◆ TASK INSTRUCTIONS
Every line of the records that contains the string "destruct" counts once; give the total and nothing else.

◆ RECORDS

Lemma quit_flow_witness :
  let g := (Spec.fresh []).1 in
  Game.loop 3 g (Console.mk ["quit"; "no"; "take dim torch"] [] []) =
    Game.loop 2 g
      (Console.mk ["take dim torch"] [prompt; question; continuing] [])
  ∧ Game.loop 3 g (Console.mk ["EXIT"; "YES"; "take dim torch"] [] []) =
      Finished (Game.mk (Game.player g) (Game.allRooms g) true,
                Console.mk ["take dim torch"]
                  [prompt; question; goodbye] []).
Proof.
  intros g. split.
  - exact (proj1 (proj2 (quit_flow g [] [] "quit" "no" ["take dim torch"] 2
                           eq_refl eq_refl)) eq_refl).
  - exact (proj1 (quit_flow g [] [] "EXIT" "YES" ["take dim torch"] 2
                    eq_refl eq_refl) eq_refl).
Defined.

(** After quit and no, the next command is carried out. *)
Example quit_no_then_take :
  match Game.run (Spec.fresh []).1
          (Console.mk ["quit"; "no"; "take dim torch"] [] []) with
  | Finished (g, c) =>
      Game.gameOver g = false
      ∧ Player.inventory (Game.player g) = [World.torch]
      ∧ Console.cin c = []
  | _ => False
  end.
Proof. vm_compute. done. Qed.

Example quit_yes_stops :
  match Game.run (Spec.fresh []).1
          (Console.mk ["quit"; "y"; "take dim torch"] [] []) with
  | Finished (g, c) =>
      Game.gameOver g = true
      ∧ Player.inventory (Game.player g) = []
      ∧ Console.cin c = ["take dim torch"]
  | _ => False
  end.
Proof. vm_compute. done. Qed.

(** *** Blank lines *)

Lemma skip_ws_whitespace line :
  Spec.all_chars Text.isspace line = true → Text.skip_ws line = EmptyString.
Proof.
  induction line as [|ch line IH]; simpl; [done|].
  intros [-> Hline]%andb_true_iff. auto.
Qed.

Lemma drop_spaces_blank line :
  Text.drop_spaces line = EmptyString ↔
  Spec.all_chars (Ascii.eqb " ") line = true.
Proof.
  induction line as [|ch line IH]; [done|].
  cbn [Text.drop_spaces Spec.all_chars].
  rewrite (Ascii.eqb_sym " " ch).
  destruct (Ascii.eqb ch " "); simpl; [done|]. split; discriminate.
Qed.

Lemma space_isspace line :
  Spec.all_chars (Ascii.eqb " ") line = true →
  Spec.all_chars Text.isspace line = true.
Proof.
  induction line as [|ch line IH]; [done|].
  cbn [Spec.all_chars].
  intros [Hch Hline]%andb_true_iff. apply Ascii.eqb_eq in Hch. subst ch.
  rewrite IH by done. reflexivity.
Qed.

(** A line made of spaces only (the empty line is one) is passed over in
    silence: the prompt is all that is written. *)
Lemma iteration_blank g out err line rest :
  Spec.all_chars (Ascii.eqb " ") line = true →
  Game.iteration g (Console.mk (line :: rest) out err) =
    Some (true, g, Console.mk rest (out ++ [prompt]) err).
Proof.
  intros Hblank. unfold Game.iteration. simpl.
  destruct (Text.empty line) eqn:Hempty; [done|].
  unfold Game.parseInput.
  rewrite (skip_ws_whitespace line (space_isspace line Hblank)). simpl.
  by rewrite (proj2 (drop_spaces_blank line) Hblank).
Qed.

◆ TASK SOLUTION
2